ANGLE DOMINANT
Mexico City scrute la catastrophe du Venezuela avec sa propre mémoire sismique : près de 2 000 morts, 40 000 disparus selon l'opposition, et des bâtiments réduits à néant par l'effet « panqueque ».
Angle dominant identifié — ne reflète pas l’unanimité des médias de ce pays
POINTS CLES
- 01
Deux séismes de magnitude 7.2 et 7.5 ont frappé le 24 juin à moins d'une minute d'intervalle, causant près de 2 000 morts, 5 013 blessés et 15 866 déplacés ; l'opposition vénézuélienne recense plus de 40 000 disparus
- 02
L'UNICEF a acheminé 47 tonnes métriques de fournitures d'urgence ; environ 680 000 enfants ont besoin d'aide dans six États vénézuéliens
- 03
Quatre policiers du CICPC arrêtés pour pillage dans les décombres de La Guaira ; un nouveau séisme de magnitude 4.6 a ravivé la panique le 30 juin
ANALYSE
Mexico City, 2 juillet 2026. Le Mexique, pays rompu aux catastrophes telluriques, scrute la tragédie vénézuélienne : deux séismes de magnitude 7.2 et 7.5, frappés à moins d'une minute d'intervalle le 24 juin, ont fait près de 2 000 morts et plus de 5 000 blessés dans l'État côtier de La Guaira, le plus durement touché. L'opposition avance 40 000 disparus — chiffre que Caracas n'a pas confirmé, maintenant un contrôle strict sur les communications officielles.

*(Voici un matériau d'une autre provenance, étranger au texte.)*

Lemma update_dur s p b :
  RI G s → DurInv s → st_heap s !! p = Some b → linked (tr s) (cache s) (skel b) →
  wp (update p) (λ _ s', DurInv s') (λ _ _, True) s.
Proof using All.
  intros I D Hb Hl. pose proof (ri_tree _ _ _ _ _ _ _ _ _ I) as T.
  pose proof (skel_lookup_Some _ _ _ Hb) as Hk.
  destruct (linked_justify U cfg B U_zero G _ _ _ T _ _ Hk Hl)
    as (p2 & k2 & Hj & Hk2 & Hcc2 & Hjh).
  destruct (ti_just _ _ _ _ _ _ _ T _ _ Hk Hl) as [_ Hc2]. rewrite <- Hjh in Hc2.
  pose proof Hk2 as [(b2 & Hb2 & <-)%skel_lookup _]. simpl in Hj.
  unfold update. apply wp_bind, (wp_read _ _ b); [done|]. unfold get_justify. rewrite Hj.
  apply wp_bind, (wp_read _ _ b2); [done|].
  destruct (has_been_decided b2) eqn:Hd2; [by apply wp_ret|].
  destruct (linked_wire _ _ _ I Hk Hl) as [Hqc _].
  simpl in Hqc. unfold get_justify_qc. rewrite Hqc. apply wp_bind, wp_ret, wp_bind.
  eapply wp_mono; [apply wp_and; [apply kf_update_hqc|
    eapply (update_hqc_wp U cfg B r G s p2 (skel b2)); [done..|by rewrite QC_of_wire_hash]]| |done].
  intros _ s1 [Fl1 [I1 F1]]. pose proof F1 as ([Hca1 _] & Hh1 & Hg1 & _).
  apply hqc_update_frame in F1.
  assert (D1 : DurInv s1).
  { destruct Fl1 as (Hd1 & _ & Hi1 & He1 & _). by apply (DurInv_core s). }
  destruct (justify_block_ptr b2) as [p1|] eqn:Hj1; [|by apply wp_ret].
  pose proof (node_justify_linked U cfg B U_zero G _ _ _ T _ _ _ Hk2 Hj1) as Hl2.
  destruct (linked_justify U cfg B U_zero G _ _ _ T _ _ (proj1 Hk2) Hl2)
    as (p1' & k1 & Hj1' & Hk1 & _ & Hjh1). simpl in Hj1'.
  assert (p1' = p1) as -> by congruence.
  pose proof Hk1 as [(b1 & Hb1 & <-)%skel_lookup _].
  apply wp_bind, (wp_read _ _ b1); [by rewrite Hh1|].
  destruct (has_been_decided b1) eqn:Hd1; [by apply wp_ret|].
  apply (lock_and_commit_dur s1 p2 b2 p1 b1); eauto using gn_frame, linked_frame.
Qed.
End commit.
Section follower.
Context {i_sodium : Sodium} {i_xdr : Xdr} {i_bv : BitVector} {i_fs : Fs} {i_lmdb : LmdbLib}.
Context {V : Type} {i_bridge : VMBridge V} {i_blaws : VMBridgeLaws V}.
Context (cfg : ReplicaConfig) (B : gset ReplicaID) (U : Hash → option HotstuffBlockHeader).
Hypothesis U_zero : U zero_hash = None.
Hypothesis U_short : ∀ h n, ht U h n → (n < 2 ^ 32)%N.
Hypothesis cfg_wf : config_wf cfg.
Hypothesis few_faulty :
  (N.of_nat (size B) < nreplicas cfg - 2 * (nreplicas cfg / 3))%N.
Context (r ldr : ReplicaID).
Hypothesis r_member : r ∈ replicas cfg.
Hypothesis ldr_member : ldr ∈ replicas cfg.
Hypothesis ldr_other : ldr ≠ r.
Hypothesis can_sign : ∀ m sk, is_Some (crypto_sign_detached m sk).

Abbreviation AInv := (AppInv U cfg B r).
Abbreviation tr s := (skel <$> st_heap s).

(** The three threads of a replica on a proposal. *)
Definition handle_proposal (w : HotstuffBlockWire) : list (action V) :=
  [AProposeMsg (mkProposeMessage w ldr); ANetEvent; AEvent].

(** The replica has handled everything and would vote for a child of [tip];
    [work] waits for the leader. *)
Record ready (s : AppSt V) (tip : Hash) (tp : loc) (n : N) (work : list msg_t) : Prop := {
  rd_tip : at_tip s tip tp n;
  rd_events : a_events (st_env s) = [];
  rd_net : a_net_events (st_env s) = [];
  rd_work : other_clients (a_protocol (st_env s)) !! ldr = Some work;
}.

Six jours après le choc initial, un nouveau séisme de magnitude 4.6 a ravivé la panique à Caracas et La Guaira le 30 juin, alors que les commerces tentaient à peine de rouvrir. Selon le bilan officiel, 855 bâtiments ont été endommagés — 189 effondrés totalement, 666 partiellement — et 15 866 personnes se retrouvent sans abri. La presse mexicaine note avec émotion que parmi les quelque 1 719 victimes confirmées figure un groupe d'au moins 100 jeunes joueurs de baseball.
Les médias mexicains analysent un phénomène qui résonne avec leur propre mémoire sismique : l'effet « panqueque », ou colapso en acordeón, où chaque étage s'affaisse sur le précédent jusqu'à réduire l'immeuble à une masse de béton. Le doublet sismique, des constructions vieillissantes et des sols friables expliquent l'effondrement quasi-instantané de centaines d'immeubles à La Guaira, Caracas et Maracay.

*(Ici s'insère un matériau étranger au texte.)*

(** Deciding the oldest own block: nothing is reverted, and the machine is told
    to commit its id. *)
Lemma own_decide_inv (P : fault → Prop) {i_faults : VMFaults P} b n bd l h p blk tx :
  own_inv b ((n, bd) :: l) → h !! p = Some blk → get_height blk = n → get_wire_body blk = bd →
  spec_apply_block h p tx b = Ok (add_decided_block tx blk (get_block_id (try_parse bd))) b ∧
  wp (spec_notify_vm_of_commitment h p)
    (λ _ b', own_inv b' l ∧ highest_committed_id (vm_interface b') =
       let i := get_block_id (try_parse bd) in if vmid_bool i then Some i else None)
    (λ f _, P f) b.
Proof using parse_empty propose_parses.
  intros (Hi & Hl & Hwf & Hg & Hm) Hb Hn Hbd. rewrite fmap_cons in Hm. simpl in Hm. split.
  { by apply (spec_apply_match h p blk tx b n _ _ Hi Hl Hb Hm); rewrite Hbd. }
  unfold wp. rewrite (spec_notify_match h p blk b n _ _ Hi Hl Hb Hm Hn). unfold in_interface, zoom. simpl.
  set (i := get_block_id (try_parse bd)).
  assert (H : wp (log_commitment i) (λ _ c', (control_wf c' ∧ good_buffer c') ∧
    highest_committed_id c' = if vmid_bool i then Some i else None) (λ f _, P f) (vm_interface b)).
  2: { unfold wp in H. destruct (log_commitment i (vm_interface b)) as [[] c'|]; [|done].
       destruct H as [[? ?] ?]. by split. }
  unfold log_commitment. apply wp_bind.
  eapply wp_mono; [apply (waited_wp P _ _ (λ c', idled (vm_interface b) c' ∧ good_buffer c') _ Hwf
    (async_waited (vm_interface b)))| |done].
  - intros c' Ht Hw%negb_true_iff. split; [by apply (turns_idled P)|by eapply turns_good].
  - intros c' Ht Hw. exists c'. by rewrite Hw.
  - intros _ c' [(Hwf' & _ & _ & Hid & _) Hg']. apply wp_modify. by destruct (vmid_bool i).
Qed.

Lemma own_run_inv b l : own_run b l → own_inv b l.
Proof using parse_empty propose_parses.
  induction 1 as [b Hi Hl Hm Hwf Hb|b l b' _ IH Hr|b l b' _ IH Hr|b l c' _ IH Ht|b l ne bd b' _ IH Hr|
    b n bd l h p blk tx tx' b1 b' _ IH Hp Hn Hbd Ha Hnot].
  - split_and!; try done. unfold good_buffer. by rewrite Hb.
  - destruct IH as (Hi & Hl & Hwf & Hg & Hm). unfold put_vm_in_proposer_mode, bind, init_guard in Hr.
    rewrite Hi in Hr. injection Hr as <-. by split_and!.
  - destruct IH as (Hi & Hl & Hwf & Hg & Hm). injection Hr as <-. by split_and!.
  - destruct IH as (Hi & Hl & Hwf & Hg & Hm). split_and!; try done; simpl.
    + by apply (turn_advances (λ _, True) (vm_interface b)).
    + by eapply turn_good.
  - by eapply own_propose_inv.
  - destruct (own_decide_inv (λ _, True) b n bd l h p blk tx IH Hp Hn Hbd) as [Ha' Hw].
    rewrite Ha' in Ha. injection Ha as <- <-. unfold wp in Hw. by rewrite Hnot in Hw; destruct Hw.
Qed.
End own_proposals.

Section nonspec_props.
Context {i_lmdb : LmdbLib} {i_vm : VMBase}.

(** The proposals in submission order. *)
Definition pending_proposals (b : NonspeculativeVMBridge) : list bytes :=
  rev (ns_proposal_buffer b).

Lemma add_proposal_fifo x b b' :
  add_proposal x b = Ok tt b' → pending_proposals b' = pending_proposals b ++ [x].
Proof. unfold add_proposal, modify. intros ?. by simplify_eq. Qed.

Lemma get_next_proposal_fifo n b :
  ns_initialized b = true →
  match pending_proposals b with
  | [] => get_next_proposal n b = Ok [] b
  | x :: l => ∃ b', get_next_proposal n b = Ok x b' ∧ pending_proposals b' = l
  end.
Proof.
  intros Hi. unfold get_next_proposal, bind, ns_init_guard, pending_proposals. rewrite Hi.
  destruct (ns_proposal_buffer b) as [|y l _] eqn:Hb using rev_ind; [done|].
  rewrite rev_app_distr, last_snoc. simpl. eexists. split; [done|]. simpl.
  rewrite length_app, take_app_length' by (simpl; lia). done.
Qed.

(** A block whose body does not parse stops the replica; that includes the
    empty proposals the bridge itself makes. *)
Lemma ns_apply_unparsed h p blk tx b :
  ns_initialized b = true → h !! p = Some blk → try_parse (get_wire_body blk) = None →
  ns_apply_block h p tx b = Halt NullDeref b.
Proof.
  intros Hi Hb Hp. unfold ns_apply_block, bind, ns_init_guard, deref. rewrite Hi, Hb. simpl.
  by rewrite Hp.
Qed.

Lemma ns_apply_parsed h p blk tx b v :
  ns_initialized b = true → h !! p = Some blk → try_parse (get_wire_body blk) = Some v →
  ns_apply_block h p tx b =
    match exec_block v (ns_vm b) with
    | Ok _ s => Ok (add_decided_block tx blk (get_id v)) (set_ns_vm s b)
    | Fault f s => Fault f (set_ns_vm s b)
    end.
Proof.
  intros Hi Hb Hp. unfold ns_apply_block, bind, ns_init_guard, deref. rewrite Hi, Hb. simpl.
  rewrite Hp. unfold in_ns_vm, zoom. by destruct (exec_block v (ns_vm b)).
Qed.
End nonspec_props.
(** ** The cluster *)

(** The speculative bridge indexes every block it applies; its proposals are
    those of the machine. *)
Lemma speculative_data {i_lmdb : LmdbLib} {i_vm : VMBase} {i_async : AsyncWait}
    (sized : ∀ p, (N.of_nat (length (vm_serialize p)) < 2 ^ 32)%N) :
  VMBridgeData HotstuffVMBridge.
Proof.
  assert (Hlock : ∀ A (m : M HotstuffVMBridge A) (Q : A → Prop),
    (∀ b a b', m b = Ok a b' → Q a) → ∀ b a b', with_map_lock m b = Ok a b' → Q a).
  { intros A m Q Hm b a b' Hr. unfold with_map_lock in Hr. destruct (gadget_locked _); [done|].
    destruct (m _) as [a1 b1|[e|h] b1] eqn:He; [|done|done]. simplify_eq. by eapply Hm. }
  assert (Hguard : ∀ A (m : M HotstuffVMBridge A) b a b',
    (init_guard ;; m) b = Ok a b' → m b = Ok a b').
  { intros A m b a b'. unfold bind, init_guard. by destruct (initialized b). }
  split.
  - intros ne n v bd v'. simpl. destruct ne; simpl; intros Hr%Hguard; revert v bd v' Hr;
      apply Hlock; intros b a b'.
    + unfold bind. destruct (in_interface get_proposal b) as [[p|] b1|]; [..|done].
      * unfold ret. destruct (in_map _ b1); [|done]. intros [= <- _]. apply sized.
      * unfold ret. destruct (in_map _ b1); [|done]. by intros [= <- _].
    + unfold bind, ret. destruct (in_map _ b); [|done]. by intros [= <- _].
  - intros h p tx v tx' v' Hr%Hguard. revert v tx' v' Hr. apply Hlock. intros b a b'.
    unfold bind at 1, deref. destruct (h !! p) as [blk|] eqn:Hb; [|done]. simpl.
    set (vid := get_block_id _). intros Hr. exists blk, vid. split; [done|]. revert Hr.
    unfold bind, gets, ret. destruct (negb _).
    + destruct (get_lowest_speculative _ b) as [low b1|]; [|done]. case_bool_decide; [congruence|].
      destruct (revert_to_last_commitment b1) as [? b2|]; [|done].
      destruct (in_interface _ b2) as [? b3|]; [|done]. destruct (log_and_submit _ _ b3); congruence.
    + destruct (log_and_submit _ _ b); congruence.
Qed.

#[export] Instance counting_data {i_lmdb : LmdbLib} {i_xdr : Xdr} {i_xdrlaws : XdrLaws}
    {i_async : AsyncWait (i_vm := counting_vm)} : VMBridgeData HotstuffVMBridge.
Proof. apply speculative_data. intros p. simpl. by rewrite xdr_uint64_length. Qed.

Section cluster.
Context {i_sodium : Sodium} {i_xdr : Xdr} {i_bv : BitVector} {i_fs : Fs} {i_lmdb : LmdbLib}.
Context {i_xdrlaws : XdrLaws} {i_bvlaws : BitVectorLaws} {i_lmdblaws : LmdbLaws}.
Context {V : Type} {i_bridge : VMBridge V} {i_blaws : VMBridgeLaws V} {i_bdata : VMBridgeData V}.
Context (U : Hash → option HotstuffBlockHeader) (cfg : ReplicaConfig) (B : gset ReplicaID).
Hypothesis U_zero : U zero_hash = None.
Hypothesis U_short : ∀ h n, ht U h n → (n < 2 ^ 32)%N.
Hypothesis cfg_wf : config_wf cfg.
Hypothesis few_faulty :
  (N.of_nat (size B) < nreplicas cfg - 2 * (nreplicas cfg / 3))%N.
Hypothesis U_sized : ∀ h hd, U h = Some hd → header_ok hd.
Hypothesis readable : ∀ f, fopen_r_ok f = true.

Sur le plan humanitaire, l'UNICEF a acheminé un second envoi de 47 tonnes métriques de fournitures — kits de santé d'urgence, matériel d'accouchement, équipements de purification d'eau — depuis les réserves de l'UE à Copenhague. Quelque 680 000 enfants ont besoin d'aide dans six États vénézuéliens. « Ce chargement ne pourrait arriver à un moment plus critique », a déclaré Roberto Benes, directeur régional d'UNICEF pour l'Amérique latine.
La crise a aussi révélé des abus : quatre policiers du CICPC ont été arrêtés pour avoir pillé des biens dans les décombres de La Guaira. Des vidéos virales montrent des citoyens affronter un agent et déchirer ses billets en dollars. Le ministre Diosdado Cabello a qualifié leurs actes d'« impudiques et immoraux » ; l'opposition dénonce des fonctionnaires « qui cherchent à s'enrichir sur la tragédie ».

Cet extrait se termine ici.